Segment Start: Records for this task

(* ===== verification/SqlSafety.v ===== *)
(** * SQL safety (src/src/internal/sql_safety.rs)

    Quoting of identifiers and literals, identifier validation, and the
    validators a raw SQL fragment passes before it is spliced into a statement.
    The scanners walk a [Vec<char>] by index; here the walk carries the
    characters already read ([before], nearest first) and a count of characters
    still to skip, which is how far the source moved its index ahead. *)

From S2P Require Import Prelude Dialect SqlLexer.
Local Open Scope tide_scope.

(** ** Literals and identifiers *)

Definition escape_sql_literal_for_db (db : DatabaseType) (value : str) : str :=
  let escaped := replace_char c_quote [c_quote; c_quote] value in
  match db with
  | MySQL | MariaDB => replace_char c_backslash [c_backslash; c_backslash] escaped
  | Postgres | SQLite => escaped
  end.

Definition is_safe_identifier_segment (segment : str) : bool :=
  match segment with
  | [] => false
  | ch :: chars =>
      ((ch =? c_underscore)%N || is_ascii_alphabetic ch)
      && forallb (λ ch, (ch =? c_underscore)%N || is_ascii_alphanumeric ch) chars
  end.

(** [push_quoted_ident] appends to its first argument. *)
Definition push_quoted_ident (out : str) (db : DatabaseType) (name : str) : str :=
  let q := quote_char db in
  out ++ [q] ++ (name ≫= λ ch, if (ch =? q)%N then [q; ch] else [ch]) ++ [q].

Definition quote_ident (db : DatabaseType) (name : str) : str :=
  push_quoted_ident [] db name.

Definition column_list (db : DatabaseType) (columns : list str) (prefix : str) : str :=
  join (lit ", ") ((λ column, prefix ++ quote_ident db column) <$> columns).

Definition identifier_reference_parts (value : str) : option (list str) :=
  let trimmed := trim value in
  if bool_decide (trimmed = [])
     || starts_with [c_dquote] trimmed || ends_with [c_dquote] trimmed
     || starts_with [c_backtick] trimmed || ends_with [c_backtick] trimmed
     || existsb (λ c, (c =? c_lparen)%N || (c =? c_rparen)%N || (c =? c_star)%N || (c =? 32)%N) trimmed
  then None
  else
    let parts := split_by (N.eqb 46) trimmed in
    if negb (existsb (λ part, bool_decide (part = [])) parts) then Some parts else None.

Fixpoint push_parts (out : str) (db : DatabaseType) (index : nat) (parts : list str) : str :=
  match parts with
  | [] => out
  | part :: rest =>
      let out := if 0 <? index then out ++ lit "." else out in
      push_parts (push_quoted_ident out db part) db (S index) rest
  end.

Definition format_identifier_reference (db : DatabaseType) (value : str) : option str :=
  parts ← identifier_reference_parts value;
  Some (push_parts [] db 0 parts).

(** [format_column] (src/src/query/db_sql.rs). *)
Definition format_column (db : DatabaseType) (column : str) : str :=
  let trimmed := trim column in
  default (quote_ident db trimmed) (format_identifier_reference db trimmed).

Definition validate_identifier (kind value : str) : result unit str :=
  if negb (bool_decide (value = [])) && is_safe_identifier_segment value then Ok tt
  else Err (lit "unsafe " ++ kind ++ lit " '" ++ value
            ++ lit "': identifiers may only contain ASCII letters, numbers, and underscores, and must not start with a number").

Definition validate_identifier_reference (kind value : str) : result unit str :=
  let parts := split_by (N.eqb 46) value in
  if negb (bool_decide (parts = [])) && (length parts <=? 3)
     && forallb (λ part, negb (bool_decide (part = [])) && is_safe_identifier_segment part) parts
  then Ok tt
  else Err (lit "invalid " ++ kind ++ lit " '" ++ value
            ++ lit "': expected column, table.column or schema.table.column using only ASCII letters, numbers, and underscores").

Definition validate_join_column (value : str) : result unit str :=
  let parts := split_by (N.eqb 46) value in
  if (length parts =? 2) && forallb is_safe_identifier_segment parts
  then Ok tt
  else Err (lit "unsafe JOIN column reference '" ++ value
            ++ lit "': expected table.column using only ASCII letters, numbers, and underscores").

Segment End: Records for this task

- Task instructions: Repeat all of the data shown above, exactly as it appears.

- Response:
(* ===== verification/SqlSafety.v ===== *)
(** * SQL safety (src/src/internal/sql_safety.rs)

    Quoting of identifiers and literals, identifier validation, and the
    validators a raw SQL fragment passes before it is spliced into a statement.
    The scanners walk a [Vec<char>] by index; here the walk carries the
    characters already read ([before], nearest first) and a count of characters
    still to skip, which is how far the source moved its index ahead. *)

From S2P Require Import Prelude Dialect SqlLexer.
Local Open Scope tide_scope.

(** ** Literals and identifiers *)

Definition escape_sql_literal_for_db (db : DatabaseType) (value : str) : str :=
  let escaped := replace_char c_quote [c_quote; c_quote] value in
  match db with
  | MySQL | MariaDB => replace_char c_backslash [c_backslash; c_backslash] escaped
  | Postgres | SQLite => escaped
  end.

Definition is_safe_identifier_segment (segment : str) : bool :=
  match segment with
  | [] => false
  | ch :: chars =>
      ((ch =? c_underscore)%N || is_ascii_alphabetic ch)
      && forallb (λ ch, (ch =? c_underscore)%N || is_ascii_alphanumeric ch) chars
  end.

(** [push_quoted_ident] appends to its first argument. *)
Definition push_quoted_ident (out : str) (db : DatabaseType) (name : str) : str :=
  let q := quote_char db in
  out ++ [q] ++ (name ≫= λ ch, if (ch =? q)%N then [q; ch] else [ch]) ++ [q].

Definition quote_ident (db : DatabaseType) (name : str) : str :=
  push_quoted_ident [] db name.

Definition column_list (db : DatabaseType) (columns : list str) (prefix : str) : str :=
  join (lit ", ") ((λ column, prefix ++ quote_ident db column) <$> columns).

Definition identifier_reference_parts (value : str) : option (list str) :=
  let trimmed := trim value in
  if bool_decide (trimmed = [])
     || starts_with [c_dquote] trimmed || ends_with [c_dquote] trimmed
     || starts_with [c_backtick] trimmed || ends_with [c_backtick] trimmed
     || existsb (λ c, (c =? c_lparen)%N || (c =? c_rparen)%N || (c =? c_star)%N || (c =? 32)%N) trimmed
  then None
  else
    let parts := split_by (N.eqb 46) trimmed in
    if negb (existsb (λ part, bool_decide (part = [])) parts) then Some parts else None.

Fixpoint push_parts (out : str) (db : DatabaseType) (index : nat) (parts : list str) : str :=
  match parts with
  | [] => out
  | part :: rest =>
      let out := if 0 <? index then out ++ lit "." else out in
      push_parts (push_quoted_ident out db part) db (S index) rest
  end.

Definition format_identifier_reference (db : DatabaseType) (value : str) : option str :=
  parts ← identifier_reference_parts value;
  Some (push_parts [] db 0 parts).

(** [format_column] (src/src/query/db_sql.rs). *)
Definition format_column (db : DatabaseType) (column : str) : str :=
  let trimmed := trim column in
  default (quote_ident db trimmed) (format_identifier_reference db trimmed).

Definition validate_identifier (kind value : str) : result unit str :=
  if negb (bool_decide (value = [])) && is_safe_identifier_segment value then Ok tt
  else Err (lit "unsafe " ++ kind ++ lit " '" ++ value
            ++ lit "': identifiers may only contain ASCII letters, numbers, and underscores, and must not start with a number").

Definition validate_identifier_reference (kind value : str) : result unit str :=
  let parts := split_by (N.eqb 46) value in
  if negb (bool_decide (parts = [])) && (length parts <=? 3)
     && forallb (λ part, negb (bool_decide (part = [])) && is_safe_identifier_segment part) parts
  then Ok tt
  else Err (lit "invalid " ++ kind ++ lit " '" ++ value
            ++ lit "': expected column, table.column or schema.table.column using only ASCII letters, numbers, and underscores").

Definition validate_join_column (value : str) : result unit str :=
  let parts := split_by (N.eqb 46) value in
  if (length parts =? 2) && forallb is_safe_identifier_segment parts
  then Ok tt
  else Err (lit "unsafe JOIN column reference '" ++ value
            ++ lit "': expected table.column using only ASCII letters, numbers, and underscores").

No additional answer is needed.